In the case of a BAB, once the taxable bond proceeds are put into an escrow to defease the BAB, the BAB no longer exists and doesn't continue to receive federal subsidy payments, lawyers said. Once defeased, the BAB is considered to be reissued, which means it becomes a new taxable bond, not a BAB. Issuers haven't been able to issue BABS since 2010, the bond can no longer be a BAB.
But Cross said issuers can also "turn off" the subsidy payments for their BABs without doing a refunding. They can inform Treasury they no longer want to receive the payments.
Despite the reassurance from Cross, only some of the attorneys who attended a Friday session on refundings and reissuance raised their hands when asked by if they felt confident taking out taxable debt to advance refund tax-exempt debt.
One member of the panel suggested that the NABL board might send a letter to Treasury making a request for guidance.
Jessica Giroux, NABL’s director of governmental affairs, said Friday she planned to query the board.
Tom Vander Molen, who chaired the Friday session, told The Bond Buyer he understood the concern about the language in the new tax law.
“There’s still concern about the literal language,” said Vander Molen, partner in public finance and tax groups at Dorsey & Whitney in Minneapolis. “Literally you cannot use a bond to advance refund another bond. It doesn’t say taxable or tax exempt.”
“They are saying and it’s my position, but not necessarily everybody is comfortable with that, that’s okay so long as you don’t have two exempt bonds issues for the same purpose outstanding simultaneously more than 90 days,” Vander Molen said. “So if the original tax exempt bonds that were refunded taxable are gone you should be able to refund the taxable bonds with tax exempt bonds.”
Elizabeth Walker, who joined Vander Molen of the panel, came away with the same message.
“The concern I heard from the audience, there are people who are concerned that the new [tax law] does not unequivocally allow taking out taxable debt on an advance refunding basis of tax exempt,” said Walker, an attorney at Hall Render Killian, Heath & Lyman in Indianapolis.

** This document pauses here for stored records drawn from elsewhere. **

(** * Ice: route patterns, matchers and the router

    A shallow embedding of the routing core of [ice.py] (classes [Router],
    [WildcardRoute], [Wildcard] and [RegexRoute]) and the properties of
    route registration and resolution.

    Python values are modelled as follows.
    - [str] is [string]; a character is one of the code points 0..255.
    - [int] is [Z]; the conversion [int(s)] of a string is [int_of_str],
      which fails as the interpreter does on a literal of more than 4300
      digits.
    - a [dict] is a [gmap]; a [collections.defaultdict] is a [gmap] whose
      subscript inserts the default value when the key is missing.
    - a compiled regular expression of the [re] module is a syntax tree
      [regex] run by a backtracking matcher ([run]) that tries alternatives
      in the order of the [re] module: left alternative first, longest
      repetition first. The trees are those of the patterns that the code
      itself compiles; the parser of [re.compile] for the patterns of
      regex routes is a parameter ([re_compile]).
    - an exception is a value of [exn] in the [result] monad; [Router.add]
      returns the router as the call leaves it together with its result,
      since a call that raises may already have changed the router.

    The application around the router ([MultiDict], [Request], [Response],
    [Ice.__call__] with its error pages, and [cube]) is embedded in the
    same way. What the application calls outside of [ice.py] is a
    parameter: the table [Response.responses] of [http.server], the codec
    of [str.encode], [urllib.parse.parse_qsl], [cgi.FieldStorage], which
    gives the fields of the input or raises, and the callbacks, which are
    functions of the request and the response. An exception of the
    application is a value of [raised] in the [outcome] monad. [Ice.static], [Ice.download], [Ice.run] and [Ice.exit] work on
    the file system and on a server, and are not embedded. *)

From Stdlib Require Import ZArith List Ascii String Bool Lia Sorted.
From stdpp Require Import base option list strings gmap.

Open Scope string_scope.

(** ** Characters and strings *)

Definition chars (s : string) : list ascii := list_ascii_of_string s.
Definition str (l : list ascii) : string := string_of_list_ascii l.

Definition LF : ascii := "010"%char.
Definition code (c : ascii) : nat := nat_of_ascii c.
Definition in_range (lo hi : nat) (c : ascii) : bool :=
  (lo <=? code c)%nat && (code c <=? hi)%nat.

(** [\d] on the code points 0..255: the decimal digits. *)
Definition is_digit (c : ascii) : bool := in_range 48 57 c.

(** [\w] on the code points 0..255: the characters that [str.isalnum]
    accepts, and the underscore. *)
Definition is_word (c : ascii) : bool :=
  in_range 48 57 c || in_range 65 90 c || (code c =? 95)%nat
  || in_range 97 122 c || (code c =? 170)%nat || in_range 178 179 c
  || (code c =? 181)%nat || in_range 185 186 c || in_range 188 190 c
  || in_range 192 214 c || in_range 216 246 c || in_range 248 255 c.

(** ** The [re] module: syntax trees and the backtracking matcher *)

Inductive regex : Type :=
| Eps : regex                       (* the empty pattern *)
| Cls : (ascii -> bool) -> regex    (* one character of a set *)
| Seq : regex -> regex -> regex     (* r1 r2 *)
| Alt : regex -> regex -> regex     (* r1|r2 *)
| Star : regex -> regex             (* r*, greedy *)
| Grp : nat -> regex -> regex       (* capturing group number i: (r) *)
| Bol : regex                       (* ^ *)
| Eol : regex.                      (* $ *)

Definition Chr (c : ascii) : regex := Cls (Ascii.eqb c).
Definition Dot : regex := Cls (fun c => negb (Ascii.eqb c LF)).
Definition NotChr (c : ascii) : regex := Cls (fun c' => negb (Ascii.eqb c' c)).
Definition Rng (lo hi : ascii) : regex := Cls (in_range (code lo) (code hi)).
Definition Plus (r : regex) : regex := Seq r (Star r).
Definition Opt (r : regex) : regex := Alt r Eps.

(** The pattern that [re.escape] makes of a string: its characters, each
    matched as it is. *)
Fixpoint Lit (l : list ascii) : regex :=
  match l with
  | [] => Eps
  | c :: l' => Seq (Chr c) (Lit l')
  end.

(** The groups of a match in progress: group number to matched text. A
    group that took no part in the match has no entry ([None] in Python). *)
Abbreviation groups := (gmap nat string).

(** A position of the matcher: the index in the subject, the text that is
    left, and the groups set so far. *)
Record mstate : Type := MState { m_pos : nat; m_rest : list ascii; m_groups : groups }.

Section Matcher.
Context {A : Type}.

Definition at_eol (s : list ascii) : bool :=
  match s with
  | [] => true
  | [c] => Ascii.eqb c LF
  | _ => false
  end.

(** The loop of a greedy repetition: [body] runs the repeated pattern
    once. An iteration that consumes no character is not taken. Every
    iteration consumes a character, so [n], the number of characters
    left, bounds the number of iterations. *)
Fixpoint star_loop (body : (mstate -> option A) -> mstate -> option A)
    (k : mstate -> option A) (n : nat) (st : mstate) : option A :=
  match n with
  | O => k st
  | S n' =>
      match body (fun st' => if (m_pos st <? m_pos st')%nat
                             then star_loop body k n' st' else None) st with
      | Some x => Some x
      | None => k st
      end
  end.

(** [run r k st] matches [r] at [st] and hands every way of matching it,
    in priority order, to the continuation [k] until [k] accepts one. *)
Fixpoint run (r : regex) (k : mstate -> option A) (st : mstate) : option A :=
  match r with
  | Eps => k st
  | Cls f =>
      match m_rest st with
      | c :: s' => if f c then k (MState (S (m_pos st)) s' (m_groups st)) else None
      | [] => None
      end
  | Seq r1 r2 => run r1 (run r2 k) st
  | Alt r1 r2 =>
      match run r1 k st with
      | Some x => Some x
      | None => run r2 k st
      end
  | Star r1 => star_loop (run r1) k (List.length (m_rest st)) st
  | Grp i r1 =>
      run r1 (fun st' =>
                k (MState (m_pos st') (m_rest st')
                     (<[i := str (take (m_pos st' - m_pos st) (m_rest st))]>
                        (m_groups st')))) st
  | Bol => if (m_pos st =? 0)%nat then k st else None
  | Eol => if at_eol (m_rest st) then k st else None
  end.
End Matcher.

(** A match object: the span of the whole match and the groups. *)
Record Match : Type := MkMatch { m_start : nat; m_end : nat; m_group : groups }.

(** [match.group(i)] for [i >= 1]: [None] stands for Python's [None]. *)
Definition group (m : Match) (i : nat) : option string := m_group m !! i.

(** [match.groups()] of a pattern with [n] groups. *)
Definition groups_tuple (n : nat) (m : Match) : list (option string) :=
  map (group m) (seq 1 n).

(** The match of [r] that starts at index [p], where [s] is left. *)
Definition match_at (r : regex) (p : nat) (s : list ascii) : option Match :=
  run r (fun st => Some (MkMatch p (m_pos st) (m_groups st))) (MState p s ∅).

(** [search]: the first index, from [p] on, at which [r] matches. *)
Fixpoint search_from (r : regex) (p : nat) (s : list ascii) : option Match :=
  match match_at r p s with
  | Some m => Some m
  | None =>
      match s with
      | [] => None
      | _ :: s' => search_from r (S p) s'
      end
  end.

(** A compiled pattern object: [pattern.groups], [pattern.groupindex] (a
    dict, in insertion order) and [pattern.search]. *)
Record Pattern : Type := MkPattern {
  p_groups : nat;
  p_groupindex : list (string * nat);
  p_search : string -> option Match
}.

(** The pattern object of a syntax tree with [n] groups. *)
Definition compiled (r : regex) (n : nat) (gi : list (string * nat)) : Pattern :=
  MkPattern n gi (fun s => search_from r 0 (chars s)).

(** [pattern.findall(s)] for a pattern without groups whose matches are
    never empty: the matched texts, left to right, each search resuming
    where the last match ended. *)
Fixpoint findall_from (r : regex) (fuel p : nat) (s : list ascii) : list string :=
  match fuel with
  | O => []
  | S fuel' =>
      match search_from r p s with
      | None => []
      | Some m =>
          str (take (m_end m - m_start m) (drop (m_start m - p) s))
            :: findall_from r fuel' (m_end m) (drop (m_end m - p) s)
      end
  end.

Definition findall (r : regex) (s : string) : list string :=
  findall_from r (String.length s) 0 (chars s).

(** ** Python values, exceptions and built-ins *)

(** The values a route hands to its callback: [str], [int], or [None]. *)
Inductive value : Type :=
| VStr (s : string)
| VInt (z : Z)
| VNone.

Definition of_group (g : option string) : value :=
  match g with
  | Some s => VStr s
  | None => VNone
  end.

Inductive route_error : Type :=
| InvalidWildcardName   (* 'Invalid wildcard name {!r} in {!r}' *)
| InvalidWildcardType.  (* 'Invalid wildcard type {!r} in {!r}' *)

(** The exceptions of the routing code. A [RouteError] carries the two
    strings that its message is formatted from. *)
Inductive exn : Type :=
| RouteError (kind : route_error) (offending spec : string)
| ReError (pattern : string)
| IndexError
| TypeError
| ValueError.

Vander Molen and Walker each said they agreed with Cross that the new tax law did not terminate taxable refundings.
Vander Molen said he agreed with Treasury’s Cross that the advance refunding regulations under Section 1.149 never covered taxable bonds unless the bonds were subject to the anti-abuse rule. “The anti-abuse rule is why we are concerned about BABs,” Vander Molen said.
Walker said, “I don’t think there’s ever any harm in additional guidance. As with anything, it will depend on the facts and circumstances whether you would need additional guidance or not.”

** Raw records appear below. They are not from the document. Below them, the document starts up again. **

(** * The upload queue of the file uploader

    A shallow embedding of [src/services/uploadService.ts] (the transfer
    client) and of the [useUploadQueue] hook (the queue coordinator),
    with the properties of the queue stated over them.

    Conventions of the embedding:
    - the numbers the code computes with (ceilings, counters, attempts,
      HTTP statuses, times) are integers ([Z]);
    - values that come out of [JSON.parse] keep their dynamic type
      ([jsval]), because the service tests them with [||], [&&] and
      [!==] and converts them to strings; a conversion that throws is
      [None];
    - [Date.now()] and [generateId()] are inputs of the events that call
      them;
    - a promise is modelled by the outcome it settles with. *)

From stdpp Require Import gmap strings list pretty.

Set Warnings "-register-all,-clear-no-such-hyp".

Open Scope string_scope.
Open Scope list_scope.
Open Scope Z_scope.

(** ** JavaScript values *)

Module Js.

(** What [JSON.parse] returns, plus [undefined], which property access
    produces. An object is its list of fields in source order; a later
    duplicate key overrides an earlier one. The code never computes with
    a number of a response, it only tests and prints it: a number is kept
    as the text [String] prints for it, which is ["0"] for both zeros. *)
Inductive jsval :=
| VUndefined
| VNull
| VBool (b : bool)
| VNum (shown : string)
| VStr (s : string)
| VArr (elems : list jsval)
| VObj (fields : list (string * jsval)).

(** ToBoolean. *)
Definition truthy (v : jsval) : bool :=
  match v with
  | VUndefined | VNull => false
  | VBool b => b
  | VNum shown => negb (bool_decide (shown = "0"))
  | VStr s => negb (bool_decide (s = EmptyString))
  | VArr _ | VObj _ => true
  end.

(** [a || b] and [a && b] return one of their operands. *)
Definition or (a b : jsval) : jsval := if truthy a then a else b.
Definition and (a b : jsval) : jsval := if truthy a then b else a.

(** [v !== false]. *)
Definition not_false (v : jsval) : bool :=
  match v with
  | VBool false => false
  | _ => true
  end.

(** The last binding of [k] among the fields of an object. *)
Fixpoint field (k : string) (fs : list (string * jsval)) : jsval :=
  match fs with
  | [] => VUndefined
  | (k', v) :: rest =>
      match field k rest with
      | VUndefined => if bool_decide (k' = k) then v else VUndefined
      | later => later
      end
  end.

(** [v.k] for one of the keys the service reads. [None] is the TypeError
    raised on [null] and [undefined]; primitives and arrays have none of
    these keys. *)
Definition prop (v : jsval) (k : string) : option jsval :=
  match v with
  | VUndefined | VNull => None
  | VObj fs => Some (field k fs)
  | _ => Some VUndefined
  end.

(** [v?.k]. *)
Definition optprop (v : jsval) (k : string) : jsval :=
  default VUndefined (prop v k).

(** ToString, as the [Error] constructor applies it to its message;
    [None] is the TypeError it raises. An object of a response inherits
    [Object.prototype.toString] unless it has a key [toString] of its
    own, whose value is not a function: then [valueOf] is tried, which
    is either a key of its own and no function, or the inherited one,
    which returns the object, and the conversion throws. An array is
    joined with commas, [null] and [undefined] printing as nothing. *)
Fixpoint ToString (v : jsval) : option string :=
  match v with
  | VUndefined => Some "undefined"
  | VNull => Some "null"
  | VBool true => Some "true"
  | VBool false => Some "false"
  | VNum shown => Some shown
  | VStr s => Some s
  | VArr elems =>
      String.concat "," <$>
        mapM (fun e => match e with
                       | VUndefined | VNull => Some EmptyString
                       | _ => ToString e
                       end) elems
  | VObj fields =>
      if bool_decide ("toString" ∈ fields.*1) then None
      else Some "[object Object]"
  end.

(** The message of the TypeError of a conversion that throws, in the
    words of V8. *)
Definition typeErrorMessage : string :=
  "Cannot convert object to primitive value".

End Js.

Import Js.

(** ** constants.ts *)

Definition MAX_CONCURRENT_UPLOADS : Z := 2.
Definition MAX_RETRY_ATTEMPTS : Z := 3.

(** ** The transfer client: uploadService.ts *)

Module UploadService.

Definition RETRY_DELAYS : list Z := [1000; 2000; 4000].

(** [interface UploadError extends Error]. *)
Record UploadError := {
  message : string;
  retryable : jsval;
  code : jsval
}.

(** The message of [new Error(message)]: empty when the argument is
    [undefined], else its conversion to a string, which can throw. *)
Definition newError (msg : jsval) : option string :=
  match msg with
  | VUndefined => Some EmptyString
  | _ => ToString msg
  end.

(** [createUploadError]; [None] when [new Error(message)] throws. The
    type annotations of the parameters are erased: the callers in
    [onload] pass what the response holds. *)
Definition createUploadError (msg retry cd : jsval) : option UploadError :=
  m ← newError msg;
  Some {| message := m; retryable := retry; code := cd |}.

(** [createUploadError] on a message that is a string, which
    [new Error] takes as it is. *)
Definition uploadError (msg : string) (retry cd : jsval) : UploadError :=
  {| message := msg; retryable := retry; code := cd |}.

(** The [UploadResult] the service resolves with. *)
Record UploadResult := {
  success : bool;
  fileId : string;
  data : jsval;
  meta : jsval
}.

(** How one XMLHttpRequest ends. [response] is [JSON.parse] of the
    response text, [None] when it throws. *)
Inductive XhrOutcome :=
| Load (status : Z) (statusText : string) (response : option jsval)
| NetworkError
| Timeout
| SignalAbort
| SendThrows (msg : option string).

Definition httpMessage (status : Z) (statusText : string) : string :=
  "HTTP " +:+ pretty status +:+ ": " +:+ statusText.

Definition httpCode (status : Z) : string := "HTTP_" +:+ pretty status.

Definition parseError : UploadError :=
  uploadError "Invalid response format from server"
              (VBool false) (VStr "PARSE_ERROR").

(** The body of the [try] of [xhr.onload] for status 200; [None] when a
    property access or [createUploadError] throws. *)
Definition onload200 (fid : string) (response : jsval)
  : option (UploadResult + UploadError) :=
  ok ← prop response "success";
  d ← prop response "data";
  if truthy (and ok d) then
    m ← prop response "meta";
    Some (inl {| success := true; fileId := fid; data := d; meta := m |})
  else
    e ← prop response "error";
    let error := or e (VObj [("message", VStr "Unknown server error")]) in
    msg ← prop error "message";
    r ← prop error "retryable";
    c ← prop error "code";
    inr <$> createUploadError msg (or r (VBool false)) c.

But Walker has not encountered any situations yet where additional Treasury guidance was needed. “I think there are many scenarios in which you take out taxable debt with tax exempt debt but frankly I have not encountered a lot of those that would be an advance refunding because usually it is a contemplated integrated transaction where the taxable debt is easily callable,” she said.
Kimberly Min, a partner at Whiteford Taylor Preston in Baltimore, also attended the Thursday session with Cross and Tsilas and the Friday discussion on refundings.
“As to whether a taxable advance refunding can be accomplished, I agree that there doesn’t necessarily need to be guidance on that front,” Min said in an interview. “But there were other comments that they made, I think, that will necessitate some guidance.”
Min said the issues guidance could address include “how you treat a forward pricing on a Cinderella type structure and the concerns that they mentioned relating to artificially pushing the yield back into the tax exempt price versus at the taxable price when there really are different interest rate risks associated with each component of the financing.”
Cliff Gerber, the immediate past president of NABL and a partner at Norton Rose Fulbright in San Francisco, said attorneys were “keenly awaiting” the comments from the Treasury and IRS attorneys at Thursday’s meeting.
“A number of us… are going to caucus with our partners and consider the statements and figure out their relative comfort levels,” Gerber said in an interview.